Black hole of customer support (Score:4, Informative)
Their customer support sucks. I say let Sun evaporite in a wave of Hawking radiation.
Re:Black hole of customer support (Score:3, Interesting)
If ABC can't get THIS right... (Score:5, Insightful)
Maybe it's time for a certain broadcast news organization to 'just fold now.'
(and I suspect, soon, Motorola)? (Score:5, Interesting)
They are leaders in embedded tech. What does the idiot think? That because Motorola is going to go broke because Apple is shifting a small volume over to IBM (lets face it, its a small volume, they're great but 5 million CPUs/year is a drop in Motorolla's bucket.)
What a bunch of hogwash! (Score:5, Interesting)
However, they've still got the most lucrative part of their market, the ultra-high end. With their big models starting out at about a million bucks (and that's FAR from fully equipped), they've still got plenty to keep them going.
There are still lots of apps that don't cluster well, so a room full of PC's just doesn't cut it. and there are still companies willing to shell out for the hardware they need. Sun will have to scale back on the low end, there's no doubt, but that's not a problem for them. They've always preferred to make a large profit margin on smaller volume.
steve
its all about the IO (Score:3, Insightful)
Sun,Open Source Java or it may share Pascal's fate (Score:5, Interesting)
I don't know if Java is a relevant source of income to Sun. I would think rather that it's a drain. It may be that the only value Sun gets from Java is brand name recognition. That in itself is worth a great deal, as it helps you sell other things that aren't a drain. However, that is only true if a competitor doesn't come along to duplicate and improve the Java technology with a catchy, if familiar, name to developers. Also, it wouldn't help if they do you one better and actually establish the clone as an official standard. If the clone should become a standard, it's entirely plausible that Open Source implementations would arise, giving developers Java without the name.

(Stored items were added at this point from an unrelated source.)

(** ** What a writer that is woken by a cancellation does *)

(** A thousand bytes wait to be sent, and a [Write] of as many waits for
    room; the stream is cancelled, the writer wakes, and the reset is
    acknowledged. *)
Definition leak_ops : list op :=
  [OpWrite (text 0 1000) demo_clock; OpWrite (text 0 1000) demo_clock; OpCancel 7; OpWake; OpResume 1000; OpControl; OpResetAck 0].

Record leaked (m : machine) : Prop := {
  lk_reset : reset (ss m) = true;
  lk_reliable : reliableOffset (ss m) = 0;
  lk_next : 0 < len (next_data (ss m));
  lk_completed : completed (ss m) = false;
  lk_sent : sent m = [];
  lk_writer : writer m = None;
  lk_out : outstanding m = [];
}.

Definition no_shutdown (o : op) : Prop := match o with OpShutdown _ => False | _ => True end.

Lemma not_finished s : 0 < len (next_data s) -> finished s = false.
Proof. intros H. unfold finished. by rewrite (proj2 (Z.ltb_lt _ _)) by done. Qed.

(** [isNewlyCompleted] does nothing as long as a frame waits. *)
Lemma leaked_incomplete s : 0 < len (next_data s) -> completed s = false -> isNewlyCompleted s = (s, false).
Proof. intros Hn Hc. rewrite isNewlyCompleted_eq, not_finished, Hc by done. by rewrite set_completed_same. Qed.

Lemma leaked_step m o m' : leaked m -> careful m o -> no_shutdown o -> step m o = Ret m' -> leaked m'.
Proof.
  intros Hl Ho Hn. pose proof Hl as [L1 L2 L3 L4 L5 L6 L7].
  assert (Hd : discards (ss m) = true) by (unfold discards, reset in *; by rewrite L1, L2).
  assert (Hin : forall s ns, next_data s = next_data (ss m) -> reset s = true -> reliableOffset s = 0 -> completed s = false ->
    leaked (with_stream m s ns)) by (intros s ns E1 E2 E3 E4; split; cbn; by rewrite ?E1).
  assert (Hflag : isNewlyCompleted (flag_cancellation (ss m)) = (flag_cancellation (ss m), false)) by (by apply leaked_incomplete).
  unfold reset in L1.
  destruct o; cbn [step careful no_shutdown] in *; rewrite ?L6, ?L7; cbn [obind]; try (intros [= <-]; done).
  - unfold write. destruct (resetErr (ss m)) as [e|] eqn:Er; [|done]. rewrite Hflag. cbn [obind]. intros [= <-].
    split; try done; unfold reset; cbn; by rewrite Er.
  - destruct (active m); cbn [negb]; [|by intros [= <-]]. unfold popStreamFrame, popNewOrRetransmittedStreamFrame.
    destruct (present (shutdownErr (ss m))); [|rewrite L1, L2]; cbn; intros [= <-]; split; cbn; rewrite ?L5, ?L7; done.
  - destruct (control m); cbn [negb]; [|by intros [= <-]]. unfold getControlFrame.
    destruct (queuedResetStreamFrame (ss m)); intros [= <-]; by split.
  - destruct (resets m !! k); [|by intros [= <-]]. unfold OnResetAcked. destruct (negb _); cbn [obind]; [intros [= <-]; by split|].
    unfold settle_frame. destruct (_ <? 0); cbn [obind]; [done|]. rewrite leaked_incomplete by done. intros [= <-]. by split.
  - destruct (resets m !! k); [|by intros [= <-]]. unfold OnResetLost. destruct (negb _); intros [= <-]; by split.
  - unfold Close. destruct (present (shutdownErr (ss m)) || finishedWriting (ss m)); [intros [= <-]; by apply Hin|].
    rewrite L1. rewrite leaked_incomplete by done. intros [= <-]. by apply Hin.
  - by rewrite Ho in L1.
  - unfold CancelWrite. destruct (present (shutdownErr (ss m))); cbn [obind]; [intros [= <-]; by apply Hin|].
    change (present (resetErr (flag_cancellation (ss m)))) with (present (resetErr (ss m))). rewrite L1, Hflag. cbn [obind].
    intros [= <-]. by apply Hin.
  - unfold handleStopSendingFrame. fold (discards (ss m)). rewrite Hd. destruct (present (shutdownErr (ss m))); intros [= <-]; by apply Hin.
  - by rewrite Ho in L1.
  - unfold updateSendWindow. destruct (StreamFlow.UpdateSendWindow _ _) as [fc u]. intros [= <-]. by apply Hin.
  - destruct Hn.
Qed.

Lemma leaked_run ops m m' : leaked m -> careful_run m ops -> Forall no_shutdown ops -> run m ops = Ret m' -> leaked m'.
Proof.
  revert m. induction ops as [|o ops IH]; intros m Hl Hc Hn; [by intros [= <-]|]. destruct Hc as [Ho Hc]. apply Forall_cons in Hn as [Hn1 Hn].
  unfold run. cbn [ofold]. destruct (step m o) as [m1| |] eqn:E; [|done..]. cbn [obind]. intros Hr. apply (IH m1); try done.
  by apply (leaked_step m o).
Qed.

(** A [Write] that waits for room when its stream is cancelled takes the
    room the dropped frame left: it returns all its bytes as written, though
    none are ever sent.  And though the peer acknowledged the reset, the
    stream is never completed, whatever happens next. *)
Theorem woken_writer_leaks_stream : exists m, run demo_start leak_ops = Ret m /\
  len (accepted m) = 2000 /\ writer m = None /\ resets m = [] /\ queuedResetStreamFrame (ss m) = None /\
  forall ops m', careful_run m ops -> Forall no_shutdown ops -> run m ops = Ret m' -> sent m' = [] /\ completed (ss m') = false.
Proof.
  eexists. split; [vm_compute; reflexivity|]. do 4 (split; [reflexivity|]). intros ops m' Hc Hn Hr.
  assert (Hl : leaked m'); [|by destruct Hl]. revert Hr. apply leaked_run; try done.
Qed.

(** ** What a late change of the reliable size does *)

(** The count of frames was reset to zero when the peer stopped the stream; if
    the reliable size is raised after that, the acknowledgement of a frame
    that was in flight makes it negative. *)
Theorem late_boundary_panics :
  run demo_start [OpWrite (text 0 5) demo_clock; OpPop 100; OpStop 7; OpBoundary; OpAck 0] = Panic /\
  run (opened 4 (StreamFlow.New 4 0 0 4000) false demo_conn)
    [OpWrite (text 0 5) demo_clock; OpPop 100; OpBoundary; OpCancel 7; OpEnable; OpAck 0] = Panic.
Proof. split; vm_compute; reflexivity. Qed.
(* ===== verification/SentHistory.v ===== *)
(** * Sent packets

    [packet.go], [packet_number_generator.go], [sent_packet_history.go] and
    [lost_packet_tracker.go] of [src/deps/quic-go/internal/ackhandler].  The
    history keeps a slice of pointers: a number that was skipped, and a packet
    that was removed, are [nil].  An iteration over the packets is the list of
    what it will yield: the code only removes the packet it stands at, which
    leaves the rest of the slice as it was.  Packets are returned to a pool
    when nobody refers to them any more; the pool is left out. *)
From S2P Require Import Prelude Protocol AckFrame Frames.

Local Open Scope Z_scope.
Local Open Scope go_scope.

(** ** Packets *)

(** [Frame] and [StreamFrame]: a frame, which is a [StreamF] for the latter,
    and who wants to know what becomes of it *)
Record sent_frame := { Frame_ : Frame; Handler : option nat }.

(** [EncryptionLevel] is [None] in a packet that was not sent. *)
Record packet := {
  SendTime : Z;
  StreamFrames : list sent_frame;
  Frames_ : list sent_frame;
  LargestAcked : Z;
  Length : Z;
  Level : option EncryptionLevel;
  IsPathMTUProbePacket : bool;
  includedInBytesInFlight : bool;
  isPathProbePacket : bool;
}.

Definition IsAckEliciting (p : packet) : bool := (0 <? len (StreamFrames p)) || (0 <? len (Frames_ p)).

Definition Outstanding (p : packet) : bool :=
  negb (IsPathMTUProbePacket p) && negb (isPathProbePacket p) && IsAckEliciting p.

(** [&packet{isPathProbePacket: true}] *)
Definition probe_placeholder : packet :=
  {| SendTime := 0; StreamFrames := []; Frames_ := []; LargestAcked := 0; Length := 0; Level := None;
     IsPathMTUProbePacket := false; includedInBytesInFlight := false; isPathProbePacket := true |}.

(** ** Packet numbers *)

Inductive packetNumberGenerator :=
  | Sequential (next : Z)
  | Skipping (period maxPeriod next nextToSkip : Z).

Module pns.

(** [rand n] is what [rng.Int31n(n)] returns. *)
Definition generateNewSkip (rand : Z -> Z) (period maxPeriod next : Z) : packetNumberGenerator :=
  Skipping (Z.min (i64 (2 * period)) maxPeriod) maxPeriod next (i64 (i64 (next + 3) + rand (i64 (2 * period)))).

Definition newSkipping (rand : Z -> Z) (initial initialPeriod maxPeriod : Z) : packetNumberGenerator :=
  generateNewSkip rand initialPeriod maxPeriod initial.

Definition Peek (g : packetNumberGenerator) : Z :=
  match g with
  | Sequential next => next
  | Skipping _ _ next skip => if next =? skip then i64 (next + 1) else next
  end.

(** The generator, if a number was skipped, and the packet number *)
Definition Pop (rand : Z -> Z) (g : packetNumberGenerator) : packetNumberGenerator * bool * Z :=
  match g with
  | Sequential next => (Sequential (i64 (next + 1)), false, next)
  | Skipping period maxPeriod next skip =>
      if next =? skip
      then (generateNewSkip rand period maxPeriod (i64 (next + 2)), true, i64 (next + 1))
      else (Skipping period maxPeriod (i64 (next + 1)) skip, false, next)
  end.

End pns.

(** ** The history *)

Definition maxSkippedPackets : Z := 4.

Record sentPacketHistory := {
  packets : list (option packet);
  pathProbePackets : list (Z * packet);
  skippedPackets : list Z;
  numOutstanding : Z;
  firstPacketNumber : Z;
  highestPacketNumber : Z;
}.

Definition newSentPacketHistory : sentPacketHistory :=
  {| packets := []; pathProbePackets := []; skippedPackets := []; numOutstanding := 0;
     firstPacketNumber := InvalidPacketNumber; highestPacketNumber := InvalidPacketNumber |}.

Definition with_packets (h : sentPacketHistory) (l : list (option packet)) (num first : Z) : sentPacketHistory :=
  {| packets := l; pathProbePackets := pathProbePackets h; skippedPackets := skippedPackets h; numOutstanding := num;
     firstPacketNumber := first; highestPacketNumber := highestPacketNumber h |}.
Definition with_probes (h : sentPacketHistory) (l : list (Z * packet)) : sentPacketHistory :=
  {| packets := packets h; pathProbePackets := l; skippedPackets := skippedPackets h; numOutstanding := numOutstanding h;
     firstPacketNumber := firstPacketNumber h; highestPacketNumber := highestPacketNumber h |}.
Definition with_skipped (h : sentPacketHistory) (l : list Z) : sentPacketHistory :=
  {| packets := packets h; pathProbePackets := pathProbePackets h; skippedPackets := l; numOutstanding := numOutstanding h;
     firstPacketNumber := firstPacketNumber h; highestPacketNumber := highestPacketNumber h |}.

Module sent.

Definition checkSequentialPacketNumberUse (h : sentPacketHistory) (pn : Z) : outcome sentPacketHistory :=
  if negb (highestPacketNumber h =? InvalidPacketNumber) && negb (pn =? i64 (highestPacketNumber h + 1)) then Panic else
  Ret {| packets := packets h; pathProbePackets := pathProbePackets h; skippedPackets := skippedPackets h;
         numOutstanding := numOutstanding h;
         firstPacketNumber := if len (packets h) =? 0 then pn else firstPacketNumber h; highestPacketNumber := pn |}.

Definition SkippedPacket (h : sentPacketHistory) (pn : Z) : outcome sentPacketHistory :=
  let! h := checkSequentialPacketNumberUse h pn in
  let h := if 0 <? len (packets h) then with_packets h (packets h ++ [None]) (numOutstanding h) (firstPacketNumber h) else h in
  let skipped := if len (skippedPackets h) =? maxSkippedPackets then drop 1 (skippedPackets h) else skippedPackets h in
  Ret (with_skipped h (skipped ++ [pn])).

Definition SentPacket (h : sentPacketHistory) (pn : Z) (p : packet) : outcome sentPacketHistory :=
  let! h := checkSequentialPacketNumberUse h pn in
  Ret (with_packets h (packets h ++ [Some p]) (if Outstanding p then numOutstanding h + 1 else numOutstanding h) (firstPacketNumber h)).

Definition SentPathProbePacket (h : sentPacketHistory) (pn : Z) (p : packet) : outcome sentPacketHistory :=
  let! h := checkSequentialPacketNumberUse h pn in
  Ret (with_probes (with_packets h (packets h ++ [Some probe_placeholder]) (numOutstanding h) (firstPacketNumber h))
         (pathProbePackets h ++ [(pn, p)])).

(** What the iteration over a slice of packets yields, from number [pn] on *)
Fixpoint numbered (pn : Z) (l : list (option packet)) : list (Z * packet) :=
  match l with
  | [] => []
  | None :: l => numbered (i64 (pn + 1)) l
  | Some p :: l => (pn, p) :: numbered (i64 (pn + 1)) l
  end.

Definition Packets (h : sentPacketHistory) : list (Z * packet) := numbered (firstPacketNumber h) (packets h).

Definition HasOutstandingPackets (h : sentPacketHistory) : bool := 0 <? numOutstanding h.
Definition HasOutstandingPathProbes (h : sentPacketHistory) : bool := 0 <? len (pathProbePackets h).

Definition FirstOutstanding (h : sentPacketHistory) : option (Z * packet) :=
  if negb (HasOutstandingPackets h) then None else List.find (fun '(_, p) => Outstanding p) (Packets h).

Definition FirstOutstandingPathProbe (h : sentPacketHistory) : option (Z * packet) := head (pathProbePackets h).

Definition Len (h : sentPacketHistory) : Z := len (packets h).

Definition getIndex (h : sentPacketHistory) (p : Z) : option nat :=
  if len (packets h) =? 0 then None else
  if p <? firstPacketNumber h then None else
  let index := i64 (p - firstPacketNumber h) in
  if len (packets h) - 1 <? index then None else Some (Z.to_nat index).

(** The slice without the [nil] entries at its start, and its first number *)
Fixpoint drop_nils (l : list (option packet)) (first : Z) : list (option packet) * Z :=
  match l with
  | [] => ([], InvalidPacketNumber)
  | None :: l => drop_nils l (i64 (first + 1))
  | Some p :: l => (Some p :: l, first)
  end.

Definition cleanupStart (h : sentPacketHistory) : sentPacketHistory :=
  let '(l, first) := drop_nils (packets h) (firstPacketNumber h) in with_packets h l (numOutstanding h) first.

(** [numOutstanding] without [p], and [nil] in its place *)
Definition forget (h : sentPacketHistory) (idx : nat) (p : packet) : outcome sentPacketHistory :=
  let num := if Outstanding p then numOutstanding h - 1 else numOutstanding h in
  if num <? 0 then Panic else Ret (with_packets h (<[idx := None]> (packets h)) num (firstPacketNumber h)).

Definition is_some {A : Type} (o : option A) : bool := match o with Some _ => true | None => false end.

Definition Remove (h : sentPacketHistory) (pn : Z) : outcome sentPacketHistory :=
  match getIndex h pn with
  | None => Err (Errorf "packet %d not found in sent packet history" [pretty pn])
  | Some idx =>
      match packets h !! idx with
      | Some (Some p) =>
          let! h := forget h idx p in
          let hasPacketBefore := existsb is_some (take idx (packets h)) in
          let h := if hasPacketBefore then h else cleanupStart h in
          match packets h with None :: _ => Panic | _ => Ret h end
      | _ => Panic
      end
  end.

(** The loop that looks for the probe *)
Fixpoint find_probe (l : list (Z * packet)) (pn : Z) : option (nat * packet) :=
  match l with
  | [] => None
  | (n, p) :: l =>
      if n =? pn then Some (0%nat, p) else
      match find_probe l pn with Some (i, q) => Some (S i, q) | None => None end
  end.

Definition RemovePathProbe (h : sentPacketHistory) (pn : Z) : sentPacketHistory * option packet :=
  match find_probe (pathProbePackets h) pn with
  | Some (idx, p) => (with_probes h (delete idx (pathProbePackets h)), Some p)
  | None => (h, None)
  end.

(** [LowestPacketNumber] *)
Definition LowestPacketNumber (h : sentPacketHistory) : Z :=
  if len (packets h) =? 0 then InvalidPacketNumber else firstPacketNumber h.

Definition DeclareLost (h : sentPacketHistory) (pn : Z) : outcome sentPacketHistory :=
  match getIndex h pn with
  | None => Ret h
  | Some idx =>
      match packets h !! idx with
      | Some (Some p) => let! h := forget h idx p in Ret (match idx with O => cleanupStart h | S _ => h end)
      | _ => Panic
      end
  end.

Definition Difference (h : sentPacketHistory) (a b : Z) : Z :=
  let diff := i64 (a - b) in
  match head (skippedPackets h), last (skippedPackets h) with
  | Some first, Some last =>
      if (a <? first) || (last <? b) then diff else
      fold_left (fun d p => if (b <? p) && (p <? a) then i64 (d - 1) else d) (skippedPackets h) diff
  | _, _ => diff
  end.

(** The iteration of [MigratedPath] over the probes, which removes them as it
    goes: the deletion moves the elements of the slice that is iterated over.
    [arr] is that slice, whose first [live] elements the history keeps, and
    the loop is at element [i]. *)
Fixpoint remove_while_iterating (rounds : nat) (i live : nat) (arr : list (Z * packet)) : list (Z * packet) :=
  match rounds with
  | O => take live arr
  | S rounds =>
      match arr !! i with
      | None => take live arr
      | Some (pn, _) =>
          match find_probe (take live arr) pn with
          | None => remove_while_iterating rounds (S i) live arr
          | Some (idx, _) =>
              remove_while_iterating rounds (S i) (live - 1)
                (take idx arr ++ drop (S idx) (take live arr) ++ drop (live - 1) arr)
          end
      end
  end.

Definition RemoveAllPathProbes (h : sentPacketHistory) : sentPacketHistory :=
  let l := pathProbePackets h in with_probes h (remove_while_iterating (length l) 0 (length l) l).

End sent.

(** ** Lost packets *)

Record lostPacketTracker := { maxLength : Z; lostPackets : list (Z * Z) }.

Module lost.

Definition newLostPacketTracker (max : Z) : lostPacketTracker := {| maxLength := max; lostPackets := [] |}.

Definition Add (t : lostPacketTracker) (pn sendTime : Z) : lostPacketTracker :=
  {| maxLength := maxLength t;
     lostPackets := (if len (lostPackets t) =? maxLength t then drop 1 (lostPackets t) else lostPackets t) ++ [(pn, sendTime)] |}.

Definition Delete (t : lostPacketTracker) (pn : Z) : lostPacketTracker :=
  {| maxLength := maxLength t; lostPackets := List.filter (fun p => negb (p.1 =? pn)) (lostPackets t) |}.

Fixpoint drop_before (l : list (Z * Z)) (ti : Z) : list (Z * Z) :=
  match l with
  | (pn, t) :: l' => if t <? ti then drop_before l' ti else l
  | [] => []
  end.

Definition DeleteBefore (t : lostPacketTracker) (ti : Z) : lostPacketTracker :=
  {| maxLength := maxLength t; lostPackets := drop_before (lostPackets t) ti |}.

End lost.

What would be even worse is that if those Open Source guys happen to decide to use the same bullet-proofing that allows the Linux juggernaut to currently cause havoc with Sun's UNIX businesses. You know that killer app that isn't an app, but a license called the GPL. We know the GPL eats competing proprietary licenses for appetizers, and the products attached to them as entrées. I think Sun's main competitor (now bosom-buddy) called it a virus, and are clearly afraid of it as they're the next course on the menu.
No, as long as those things don't happen, Sun should be able to continue on as it has for the past several years without worrying about their product being usurped from under them, and under a different name. No point heading off the disaster as long as such clearly ridiculous fantasies don't come to pass. Even if it would really cost them nothing (just save them a bunch on development and administration cost), and they would still be able to retain the brand name (the only value Java adds to Sun) while Open Sourcing Java.
If they GPL/LGPL'd it, their fears of permanent forking and the product being locked into proprietary platforms would all vanish. And, similar to Linus, they retain brand name, copyright,trademarks and control over the name. The JCP process would remain the defacto standard.
= 9J =
Why fold? Anyone can sell their stock. (Score:3, Interesting)
Calls for a company to fold are FUD, pure and simple, usually this FUD comes from someone who doesn't have a cent invested in the company and therefore no direct meaningful interest or someone shilling for the competition.
They said the same thing about Apple just before Steve Jobs brought them back from the dead.
If you want Sun to fold sell your stock and go away quietly, if you don't own stock then what is your real motivation in wanting them to fold? It certainly isn't the financial interest as an investor which is the only legitimate cause for the call.